I moved on to more exciting games, but Assassin's Creed had planted its seed somewhere deep in my brain and a few months later I just had to go back. I played through the whole game in just a few sittings, fully embracing the tedium. The very same day, I started playing Assassin's Creed II. As most of you know, a much better game in nearly every conceivable way. I eagerly awaited the release of Assassin's Creed: Brotherhood, which I also voraciously devoured and adored. I even ended up playing a fair bit of AssBro multiplayer. And that brings us to this week, when Assassin's Creed: Revelations came out.

So, what happened in the first three games again?

Right, sometimes it's easy to forget all the crazy stuff that happens in Assassin's Creed games. You spend hours stabbing dudes and then *BLAM* supernatural artifacts, a pre-historic über race, genetic memory, all that jazz.

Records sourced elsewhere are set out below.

Lemma update_resolve_state_cases now authenticated g r g' :
  update_resolve_state now authenticated g = (r, g') →
  gd_credentials g' = gd_credentials g ∧
  (r = false → (gd_resolve_state g' = InProgress ↔ gd_resolve_state g = InProgress)) ∧
  (r = true → gd_resolve_state g ≠ InProgress ∧ is_created_with_address (gd_credentials g) = false).
Proof.
  rw /update_resolve_state. destruct (is_created_with_address (gd_credentials g)) eqn:Ha; [by intros [= <- <-]|].
  destruct (_ || _); [|by intros [= <- <-]].
  rw /ResolveState_update. destruct (gd_resolve_state g) as [n|] eqn:Hs; [|by intros [= <- <-]].
  destruct authenticated; intros [= <- <-]; split_and!; done.
Qed.

Lemma set_node_ok now period st p :
  resolvers_ok st → au_nodes st !! p.1 = None → dc_kind p.2 = CK_InterNode p.1 → validate_internode p.2 = true →
  resolvers_ok (set_node_credentials now period st p).
Proof.
  intros Hok Hnew Hk Hv. pose proof (running_other st p.1 Hok Hnew) as Hrun.
  rw /validate_internode in Hv. apply andb_true_iff in Hv as [Hv _].
  assert (∀ g, gd_credentials g = p.2 → gd_resolve_state g ≠ InProgress ∨ is_created_with_address p.2 = false →
    (is_created_with_address p.2 = false → is_Some (dc_hostname p.2)) → ∀ l,
    (l = au_resolvers st ∧ gd_resolve_state g ≠ InProgress ∨
     l = p.2 :: au_resolvers st ∧ gd_resolve_state g = InProgress ∧ is_Some (dc_hostname p.2)) →
    resolvers_ok {| au_nodes := <[p.1 := g]> (au_nodes st); au_resolvers := l |}) as Hgen.
  { intros g Hg Hst Hhost l Hl. split; simpl.
    - intros name g' [[<- <-]|[? ?]]%lookup_insert_Some; [by rw Hg|by eapply ro_named].
    - intros name g' [[<- <-]|[? ?]]%lookup_insert_Some; [by rw Hg|by eapply ro_host].
    - intros name g' [[<- <-]|[? ?]]%lookup_insert_Some; [rw Hg; naive_solver congruence|by eapply ro_static].
    - intros name g' [[<- <-]|[Hne Hl']]%lookup_insert_Some.
      + destruct Hl as [[-> Hs]|[-> [Hs _]]]; [by rw Hrun decide_False|].
        by rw running_cons (decide_True (P := dc_kind _ = _)) // Hrun decide_True.
      + destruct Hl as [[-> Hs]|[-> [Hs _]]]; [by apply ro_running|].
        rw running_cons decide_False; [congruence|]. by apply ro_running.
    - assert (∀ c, c ∈ au_resolvers st → is_Some (dc_hostname c) ∧ ∃ name, dc_kind c = CK_InterNode name ∧
        is_Some (<[p.1 := g]> (au_nodes st) !! name)) as Hold.
      { intros c Hc. destruct (ro_resolver st Hok c Hc) as (? & name & ? & ?). split; [done|]. exists name.
        split; [done|]. rw lookup_insert_is_Some'. by right. }
      intros c Hc. destruct Hl as [[-> _]|[-> (_ & Hh)]]; [by apply Hold|].
      apply elem_of_cons in Hc as [->|Hc]; [|by apply Hold]. split; [done|]. exists p.1. split; [done|].
      rw lookup_insert_eq. by eexists. }
  assert (is_created_with_address p.2 = false → is_Some (dc_hostname p.2)) as Hhost.
  { rw /is_created_with_address. intros [Hb|Hb]%andb_false_iff.
    - apply bool_decide_eq_false in Hb. by destruct (dc_hostname p.2); [eexists|].
    - apply orb_true_iff in Hv as [Hv|Hv]; [by rw Hv in Hb|by apply bool_decide_eq_true in Hv]. }
  rw /set_node_credentials. destruct (_ && _) eqn:Hb.
  - apply andb_true_iff in Hb as [Ha%bool_decide_eq_true Hh%bool_decide_eq_true].
    apply Hgen; [done| |done|]; [|by right].
    right. rw /is_created_with_address Ha. apply andb_false_r.
  - apply Hgen; [done| |done|]; [by left|by left].
Qed.
(* ===== verification/PearlBackend.v ===== *)
(** * PearlBackend: the Pearl storage of a node

    [bob-backend/src/pearl/core.rs] and the offloading of filters of [pearl/utils.rs]: the
    controllers of the disks of a node and of its aliens behind the trait [BackendStorage].
    Futures that are awaited together run one after the other, in the order of the disks. *)

From Corelib Require Import ssreflect.
From stdpp Require Import base option list strings gmap numbers.
From Stdlib Require Import Strings.Byte ZArith Lia.
From S2P Require Import Prelude Data Text Errors Options Node ClusterConfig NodeConfig Mapper Backend PearlUtils PearlWorld PearlHolder PearlGroup PearlSettings PearlDisk.

Section pearl.
Context {key_size : KeySize} `{ConfigParsers, Chrono, Sha256, PearlCrate}.

(** ** Building *)

Definition read_disk (config : NodeConfig) (settings : Settings) (dcs : list DiskController) (disk : DiskPath)
    : M PearlWorld (list DiskController) :=
  let vdisks := get_vdisks_by_disk (se_mapper settings) (dp_name disk) in
  dc ← DiskController_new disk vdisks config settings false;
  mret (dcs ++ [dc]).

Definition read_group_from_disk (config : NodeConfig) (settings : Settings) : M PearlWorld (list DiskController) :=
  for_each (read_disk config settings) [] (vm_disks (se_mapper settings)).

Definition read_alien_directory (config : NodeConfig) (settings : Settings) : M PearlWorld DiskController :=
  pearl ← expect (cfg_get_pearl config);
  let disk_name := default DEFAULT_ALIEN_DISK_NAME (pl_alien_disk pearl) in
  DiskController_new {| dp_name := disk_name; dp_path := se_alien_folder settings |} [] config settings true.

(** The log of disk events opens, or the start fails: [logger]. *)
Definition Pearl_new (logger : result unit string) (mapper : Virtual) (config : NodeConfig) : M PearlWorld (result Pearl Error) :=
  settings ← expect (Settings_new config mapper);
  match logger with
  | Err e => mret (Err (disk_events_logger "disk events logger initialization failed" e))
  | Ok _ =>
      disk_controllers ← read_group_from_disk config settings;
      alien_disk_controller ← read_alien_directory config settings;
      mret (Ok {| p_disk_controllers := disk_controllers; p_alien_disk_controller := alien_disk_controller;
                  p_bloom_filter_memory_limit := cfg_bloom_filter_memory_limit config |})
  end.

Definition all_disk_controllers (p : Pearl) : list DiskController :=
  p_disk_controllers p ++ [p_alien_disk_controller p].

(** ** Running *)

Definition new_hooks (p : Pearl) : M PearlWorld unit := modify (set_hooks (Hooks_new (p_bloom_filter_memory_limit p))).

Definition run_step (res : result unit Error) (dc : DiskController) : M PearlWorld (result unit Error) :=
  r ← dc_run dc;
  mret (res ;? r).

Definition run_backend (p : Pearl) : M PearlWorld (result unit Error) :=
  _ ← new_hooks p;
  for_each run_step (Ok tt) (all_disk_controllers p).

Definition pearl_shutdown (p : Pearl) : M PearlWorld unit :=
  for_each (λ _ dc, dc_shutdown dc) tt (all_disk_controllers p).

(** ** The trait *)

Definition find_dc (p : Pearl) (op : Operation) : option DiskController :=
  List.find (λ dc, dc_can_process_operation dc op) (p_disk_controllers p).

Definition on_dc {A} (p : Pearl) (op : Operation) (f : DiskController → M PearlWorld (result A Error))
    : M PearlWorld (result A Error) :=
  match find_dc p op with
  | Some dc => f dc
  | None => mret (Err dc_is_not_available)
  end.

Definition on_alien_dc {A} (p : Pearl) (op : Operation) (f : DiskController → M PearlWorld (result A Error))
    : M PearlWorld (result A Error) :=
  if dc_can_process_operation (p_alien_disk_controller p) op then f (p_alien_disk_controller p)
  else mret (Err dc_is_not_available).

Definition pearl_put (p : Pearl) (op : Operation) (key : BobKey) (data : BobData) : M PearlWorld (result unit Error) :=
  on_dc p op (λ dc, dc_put dc op key data).
Definition pearl_put_alien (p : Pearl) (op : Operation) (key : BobKey) (data : BobData) : M PearlWorld (result unit Error) :=
  dc_put_alien (p_alien_disk_controller p) op key data.
Definition pearl_get (p : Pearl) (op : Operation) (key : BobKey) : M PearlWorld (result BobData Error) :=
  on_dc p op (λ dc, dc_get dc op key).
Definition pearl_get_alien (p : Pearl) (op : Operation) (key : BobKey) : M PearlWorld (result BobData Error) :=
  on_alien_dc p op (λ dc, dc_get_alien dc op key).
Definition pearl_exist (p : Pearl) (op : Operation) (keys : list BobKey) : M PearlWorld (result (list bool) Error) :=
  on_dc p op (λ dc, dc_exist dc op keys).
Definition pearl_exist_alien (p : Pearl) (op : Operation) (keys : list BobKey) : M PearlWorld (result (list bool) Error) :=
  on_alien_dc p op (λ dc, dc_exist_alien dc op keys).
Definition pearl_delete (p : Pearl) (op : Operation) (key : BobKey) (m : BobMeta) : M PearlWorld (result Z Error) :=
  on_dc p op (λ dc, dc_delete dc op key m).
Definition pearl_delete_alien (p : Pearl) (op : Operation) (key : BobKey) (m : BobMeta) (force_delete : bool)
    : M PearlWorld (result Z Error) :=
  on_alien_dc p op (λ dc, dc_delete_alien dc op key m force_delete).

Definition Pearl_storage (p : Pearl) : BackendStorage PearlWorld := {|
  st_put := pearl_put p; st_put_alien := pearl_put_alien p;
  st_get := pearl_get p; st_get_alien := pearl_get_alien p;
  st_exist := pearl_exist p; st_exist_alien := pearl_exist_alien p;
  st_delete := pearl_delete p; st_delete_alien := pearl_delete_alien p;
|}.

(** ** Active blobs and resources *)

Definition pearl_close_unneeded_active_blobs (p : Pearl) (soft hard : Z) : M PearlWorld unit :=
  for_each (λ _ dc, dc_close_unneeded_active_blobs dc soft hard) tt (all_disk_controllers p).

Definition close_oldest_active_blob (p : Pearl) : M PearlWorld (option Z) :=
  oldest ← for_each (λ oldest dc, h ← dc_find_oldest_inactive_holder dc; mret (older_holder oldest h))
             None (all_disk_controllers p);
  match oldest with
  | Some h =>
      memory ← active_index_memory h;
      _ ← close_active_blob h;
      mret (Some memory)
  | None => mret None
  end.

Definition free_least_used_resources (p : Pearl) : M PearlWorld (option Z) :=
  s ← for_each (λ s dc, h ← dc_find_least_modified_freeable_holder dc; less_modified s h)
        (None, u64_max) (all_disk_controllers p);
  match s.1 with
  | Some h => freed ← free_excess_resources h; mret (Some freed)
  | None => mret None
  end.

(** [collect_simple_holders] *)
Definition collect_holder (acc : list SimpleHolder) (h : Holder) : M PearlWorld (list SimpleHolder) :=
  let simple := SimpleHolder_from h in
  ready ← simple_is_ready simple;
  mret (if (ready : bool) then acc ++ [simple] else acc).

Definition collect_group (acc : list SimpleHolder) (g : Group) : M PearlWorld (list SimpleHolder) :=
  holders ← read_holders g; for_each collect_holder acc (hf_iter holders).

Definition collect_disk (acc : list SimpleHolder) (dc : DiskController) : M PearlWorld (list SimpleHolder) :=
  groups ← read_groups dc; for_each collect_group acc groups.

Definition collect_simple_holders (p : Pearl) : M PearlWorld (list SimpleHolder) :=
  for_each collect_disk [] (all_disk_controllers p).

(** One level of [Utils::offload_old_filters]: it stops when the limit is kept. *)
Fixpoint offload_level (level : nat) (limit : Z) (holders : list SimpleHolder) (current_size : Z) : M PearlWorld Z :=
  match holders with
  | [] => mret current_size
  | h :: rest =>
      if current_size <? limit then mret current_size
      else
        freed ← offload_filter h (saturating_sub current_size limit) level;
        offload_level level limit rest (saturating_sub current_size freed)
  end.

Definition simple_le (a b : SimpleHolder) : bool := sh_timestamp a <=? sh_timestamp b.

(** [Utils::offload_old_filters]; the answer, the memory left, is only logged. *)
Definition utils_offload_old_filters (holders : list SimpleHolder) (limit : Z) : M PearlWorld Z :=
  current_size ← for_each (λ acc h, n ← simple_filter_memory_allocated h; mret (wrap64 (acc + n))) 0 holders;
  if current_size <? limit then mret current_size
  else
    let holders := sort_by simple_le holders in
    current_size ← offload_level 0 limit holders current_size;
    offload_level 1 limit holders current_size.

Definition pearl_offload_old_filters (p : Pearl) (limit : Z) : M PearlWorld unit :=
  holders ← collect_simple_holders p;
  _ ← utils_offload_old_filters holders limit;
  mret tt.

Definition pearl_filter_memory_allocated (p : Pearl) : M PearlWorld Z :=
  for_each (λ memory dc, n ← dc_filter_memory_allocated dc; mret (wrap64 (memory + n))) 0 (all_disk_controllers p).

(** The group that is remounted is a clone: the step of timestamps it computes is dropped. *)
Definition remount_vdisk (p : Pearl) (vdisk_id : VDiskId) : M PearlWorld (result unit Error) :=
  match List.find (λ dc, existsb (λ vd, vd =? vdisk_id) (dc_vdisks dc)) (p_disk_controllers p) with
  | None => mret (Err (vdisk_not_found vdisk_id))
  | Some needed_dc =>
      group ← vdisk_group needed_dc vdisk_id;
      match group with
      | Err e => mret (Err e)
      | Ok group =>
          _ ← new_hooks p;
          r ← group_remount group;
          mret r.1
      end
  end.

(** ** [MetricsProducer] *)

Definition sum_disks (f : DiskController → M PearlWorld Z) (dcs : list DiskController) : M PearlWorld Z :=
  for_each (λ cnt dc, n ← f dc; mret (wrap64 (cnt + n))) 0 dcs.

Definition pearl_blobs_count (p : Pearl) : M PearlWorld (Z * Z) :=
  cnt ← sum_disks dc_blobs_count (p_disk_controllers p);
  alien_cnt ← dc_blobs_count (p_alien_disk_controller p);
  mret (cnt, alien_cnt).
Definition pearl_index_memory (p : Pearl) : M PearlWorld Z := sum_disks dc_index_memory (all_disk_controllers p).
Definition pearl_corrupted_blobs_count (p : Pearl) : M PearlWorld Z := sum_disks dc_corrupted_blobs_count (p_disk_controllers p).
Definition active_disks_count (p : Pearl) : M PearlWorld Z :=
  sum_disks (λ dc, ready ← dc_is_ready dc; mret (if (ready : bool) then 1 else 0)) (p_disk_controllers p).

(** [entry(n).and_modify(..).or_insert(u)] *)
Fixpoint add_disk_used (n : DiskPath) (u : Z) (m : list (DiskPath * Z)) : list (DiskPath * Z) :=
  match m with
  | [] => [(n, u)]
  | (n', s) :: rest => if bool_decide (n' = n) then (n', wrap64 (s + u)) :: rest else (n', s) :: add_disk_used n u rest
  end.

Definition disk_used_by_disk (p : Pearl) : M PearlWorld (list (DiskPath * Z)) :=
  for_each (λ m dc, u ← dc_disk_used dc; mret (add_disk_used (dc_disk dc) u m)) [] (all_disk_controllers p).
End pearl.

Assassin's Creed, the first one, kept its cards close to its chest. It's quite open about Desmond Miles living in the present (or the near-future) and reliving his ancestor's memories through the Animus. But other than that, we don't learn much about Desmond's story. We meet Altaïr Ibn-La'Ahad, a rather young assassin who doesn't play by the rules and has his toys taken away by his master, Al Mualim. He has to stab nine dudes, templars it turns out, to regain his master's favors and the aforementioned toys. In the end, it turns out Al Mualim is a templar himself. He had Altaïr assassinate the other templar leaders so he could keep the Apple of Eden, a strange artifact with immense power, for himself. Altaïr kills Al Mualim and takes The Apple, which reveals the locations of many similar artifacts all over the world. This is the information that Abstergo (i.e. the modern day templars) wanted from Desmond. They now intend to kill him, but luckily Lucy saves him. Also, someone wrote invisible crazy talk on the wall of your Abstergo cell. To summarize: we learn a fair bit about the mythology of the Assassin's Creed world (about genetic memory, the Animus, assassins, templars, artifacts), a tiny bit about Desmond (he's descended form assassins) and a bit about Altaïr (just what happened to him during his twenties, roughly).

Assassin's Creed 2 takes a radically different approach to storytelling. It's a much less game-y game which tells a more interesting story right from the start. Desmond is now hanging out with his fellow 'assassins'. They have their own Animus. They're sending Desmond into the memories of Ezio Auditore da Firenze, an Italian nobleman/playboy who knows nothing about his assassin heritage, much like Desmond in the first game. We are there as Ezio is born. We are there as he beds Cristina Vespucci. We are there as he sees his father and brothers being executed, which leads to him training to be an actual assassin and a final confrontation with Rodrigo Borgia. After this final confrontation, Ezio acts as a conduit for Those Who Came Before, an ancient yet advanced race that was wiped out before recorded history, so they can communicate with Desmond. They inform Desmond that the world is about to end, again. Also, Subject 16, the previous victim of Abstergo, left bits of code behind in the Animus which reveal much more of the mythology of the Assassin's Creed world. We learn very little about Desmond this time around. On the other hand, we learn a lot more about Ezio than we ever did about Altaïr. We see him grow from a boy into a man, an assassin.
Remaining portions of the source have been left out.